Alemanha acusa supostos apoiadores de extremistas

Procuradores da República alemães acusaram um homem e duas mulheres de apoiarem o grupo extremista Estado Islâmico. Os promotores disseram em depoimento nesta sexta-feira que a principal suspeita, Karolina R., uma cidadã alemã e polonesa de 25 anos, é casada com um membro da organização militante.

Estadão Conteúdo

19 de setembro de 2014 | 17h36

Ela é acusada de usar um intermediário para enviar, em outubro, 1,1 mil euros (US$ 1,4 mil) em câmeras e acessórios ao grupo para que produzam vídeos de propaganda. Segundo os procuradores, ela chegou a viajar pessoalmente à Síria logo após a primeira remessa para entregar mais câmeras e 5 mil euros em dinheiro aos insurgentes.

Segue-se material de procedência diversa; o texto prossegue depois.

(** What an upgrade of the hash leaves alone. *)
Definition same_account (u u' : User) : Prop :=
  u_uuid u' = u_uuid u ∧ u_email u' = u_email u ∧ u_verified_at u' = u_verified_at u ∧
  u_totp_recover u' = u_totp_recover u.
Lemma wp_kdf_upgrade user pw e w (Φ : res Error User → World → Prop) :
  (∀ user' w', same_account user user' → factors (db w') = factors (db w) → devices (db w') = devices (db w) →
     Φ (Ok user') w') →
  (∀ x w', Φ (Err x) w') → (∀ w', Φ Panic w') → wp (kdf_upgrade user pw) e w Φ.
Proof.
  intros HΦ He HP. unfold kdf_upgrade, User_set_password, hash_password, User_save.
  wp_go; try apply HP; try apply He; by apply HΦ.
Qed.
Lemma wp_get_device data user e w (Φ : res Error Device → World → Prop) :
  (∀ device w', factors (db w') = factors (db w) →
     (∃ id, cd_device_identifier data = Some id ∧ devices (db w) !! (id, u_uuid user) = Some device) ∨
     d_twofactor_remember device = None → Φ (Ok device) w') →
  (∀ w', Φ Panic w') → wp (get_device data user) e w Φ.
Proof.
  intros HΦ HP. unfold get_device, Device_find_by_uuid_and_user, Device_new, generate_refresh_token, encode_random_bytes,
    get_random_bytes, Device_save. wp_go; try apply HP; apply HΦ; eauto.
Qed.

(** ** The second factor *)

(** The ways to satisfy the demand for a second factor with [code], given the
    tables of factors [f] and the device of the login. *)
Inductive accepted (e : Env) (f : gmap string TwoFactor * gmap string TwoFactorDuoContext) (user : User) (device : Device) (data : ConnectData) (code : string)
    : Prop :=
  | by_authenticator row sec step :
     find_twofactor (u_uuid user) (TwoFactorType_to_i32 Authenticator) f.1 = Some row → tf_enabled row = true →
     decode_base32 e (tf_data row) = Some sec → totp_step_ok e sec code step → (tf_last_used row < step)%Z →
     accepted e f user device data code
  | by_email row d :
     find_twofactor (u_uuid user) (TwoFactorType_to_i32 Email) f.1 = Some row → tf_enabled row = true →
     from_json_str (tf_data row) = Some d →
     (email_step (email_attempts_limit (cfg e)) (email_expiration_time (cfg e)) (now e) code d).2 = Accepted →
     accepted e f user device data code
  | by_remembered_device claims :
     disable_2fa_remember (cfg e) = false → d_twofactor_remember device = Some code →
     decode_2fa_remember svc (now e) code = Some claims → rm_sub claims = d_uuid device → rm_user_uuid claims = u_uuid user →
     accepted e f user device data code
  | by_recovery_code recover :
     u_totp_recover user = Some recover → code = str_to_lowercase e recover → accepted e f user device data code
  | by_webauthn row w1 w2 :
     find_twofactor (u_uuid user) (TwoFactorType_to_i32 Webauthn) f.1 = Some row → tf_enabled row = true →
     factors (db w1) = f → validate_webauthn_login svc (u_uuid user) code e w1 = (Ok tt, w2) → accepted e f user device data code
  | by_yubikey row w1 w2 :
     find_twofactor (u_uuid user) (TwoFactorType_to_i32 YubiKey) f.1 = Some row → tf_enabled row = true →
     factors (db w1) = f → validate_yubikey_login svc code (tf_data row) e w1 = (Ok tt, w2) → accepted e f user device data code
  | by_duo_iframe row w1 w2 :
     find_twofactor (u_uuid user) (TwoFactorType_to_i32 Duo) f.1 = Some row → tf_enabled row = true →
     factors (db w1) = f → duo_validate_iframe svc (u_email user) code e w1 = (Ok tt, w2) → accepted e f user device data code
  | by_duo_oidc row client device_id w1 w2 :
     find_twofactor (u_uuid user) (TwoFactorType_to_i32 Duo) f.1 = Some row → tf_enabled row = true →
     factors (db w1) = f → duo_validate_oidc svc (u_email user) code client device_id e w1 = (Ok tt, w2) → accepted e f user device data code.
Lemma api_key_login_sound_witness :
  ∃ j w', login_client_credentials toy_services toy_api_connect 9 "ip" (toy_env 0) toy_session_world = (Ok j, w') ∧
    api_key_owner (db toy_session_world) toy_api_connect.
Proof.
  do 2 eexists. split; [vm_compute; reflexivity|].
  eapply (api_key_login_sound toy_services toy_api_connect 9 "ip" (toy_env 0)). vm_compute. reflexivity.
Defined.
Definition remove_response (d : Json) : Json :=
  match d with JObj fields => JObj (json_remove "response" fields) | _ => d end.

Definition check_deletion_date (deletion_date : Z) : M unit :=
  let* t := ask now in
  let* latest := plus_days t 31 in
  ensure (negb (latest <? deletion_date)%Z) ("You cannot have a Send with a deletion date that far into the future. "
    +:+ "Adjust the Deletion Date to a value less than 31 days from now and try again.").

Definition opt_into_i32 (m : option NumberOrString) : M (option Z) :=
  match m with
  | Some m => let* n := into_i32 m in mret (Some n)
  | None => mret None
  end.

Definition create_send (data : SendData) (user_id : string) : M Send :=
  let* data_val := if data_is_type data Text then mret (sd_text data)
                   else if data_is_type data File then mret (sd_file data)
                   else err "Invalid Send type" in
  let* d := some_or_err data_val "Send data not provided" in
  let* data_str := ask (λ e, json_text e (remove_response d)) in
  do* check_deletion_date (sd_deletion_date data) in
  let* send := Send_new (sd_type data) (sd_name data) data_str (sd_key data) (sd_deletion_date data) in
  let* max := opt_into_i32 (sd_max_access_count data) in
  let send := send <| s_user_uuid := Some user_id |> <| s_notes := sd_notes data |>
    <| s_max_access_count := max |> <| s_expiration_date := sd_expiration_date data |>
    <| s_disabled := sd_disabled data |> <| s_hide_email := sd_hide_email data |> <| s_atype := sd_type data |> in
  Send_set_password send (sd_password data).

Definition get_sends (headers : Headers) : M Json :=
  let* sends := Send_find_by_user (u_uuid (h_user headers)) in
  let* l := (fix go (l : list Send) : M (list Json) :=
    match l with
    | [] => mret []
    | s :: l => let* j := Send_to_json s in let* js := go l in mret (j :: js)
    end) sends in
  mret (json_list l).

Definition get_send (send_id : string) (headers : Headers) : M Json :=
  let* found := Send_find_by_uuid_and_user send_id (u_uuid (h_user headers)) in
  let* send := some_or_err found "Send not found" in
  Send_to_json send.

(** The notification of clients itself is not modelled; its argument updates
    the owner's revision. *)
Definition notify_send (send : Send) : M unit :=
  let* _ := Send_update_users_revision send in mret tt.

Definition post_send (data : SendData) (headers : Headers) : M Json :=
  do* enforce_disable_send_policy headers in
  do* enforce_disable_hide_email_policy data headers in
  do* ensure (negb (data_is_type data File)) "File sends should use /api/sends/file" in
  let* send := create_send data (u_uuid (h_user headers)) in
  let* send := Send_save send in
  do* notify_send send in
  Send_to_json send.

(** The size left to the user, and the limit for a new file; the code repeats
    these lines in both upload handlers. *)
Definition size_left (limit_kb : Z) (headers : Headers) : M Z :=
  let* used := Send_size_by_user (u_uuid (h_user headers)) in
  let* already_used := some_or_err used "Existing sends overflow" in
  let* room := some_or_err (l ← to_i64 (limit_kb * 1024); to_i64 (l - already_used)%Z) "Send size overflow" in
  do* ensure (negb (room <=? 0)%Z) "Send storage limit reached! Delete some sends to free up space" in
  mret (Z.max 0 (Z.min room SIZE_525_MB)).
Definition size_limit (headers : Headers) : M Z :=
  let* limit := conf user_send_limit in
  match limit with
  | Some 0%Z => err "File uploads are disabled"
  | Some limit_kb => size_left limit_kb headers
  | None => mret SIZE_525_MB
  end.

(** Recording the file in the send's data. *)
Definition with_file (e : Env) (file_id : string) (size : Z) (d : Json) : Json :=
  match d with
  | JObj o =>
     JObj (json_insert "sizeName" (JStr (get_display_size e size))
            (json_insert "size" (JNum size) (json_insert "id" (JStr file_id) o)))
  | _ => d
  end.
Definition add_file_data (send : Send) (file_id : string) (size : Z) : M Send :=
  let* parsed := ask (λ e, parse_json e (s_data send)) in
  let* data_value := some_or_err parsed "Serde" in
  let* data := ask (λ e, json_text e (with_file e file_id size data_value)) in
  mret (send <| s_data := data |>).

Ao retornar, em dezembro, Karolina foi acusada de mandar mais 6 mil euros. Parte dessa quantia teria sido conseguida com a ajuda das duas outras pessoas supostamente envolvidas, os alemães Ahmed-Sadiq M. E Jennifer Vincenza M., ambos com 22 anos.

Os sobrenomes dos suspeitos não foram divulgados, conforme manda a lei alemã de privacidade.

Enquanto isso, milhares de muçulmanos residentes na Alemanha participaram de um "Dia da Paz" para protestar contra o Estado Islâmico. O evento foi organizado por instituições islâmicas para enfatizar que a grande maioria dos fiéis rejeitam as ações brutais do grupo no Iraque e na Síria.

O chefe do Conselho Central Alemão para Muçulmanos, Aiman Mazyek, disse que a manifestação também tinha como objetivo criticar o racismo e a intolerância em geral, citando os ataques recentes a mesquitas e sinagogas na Europa. Fonte: Associated Press.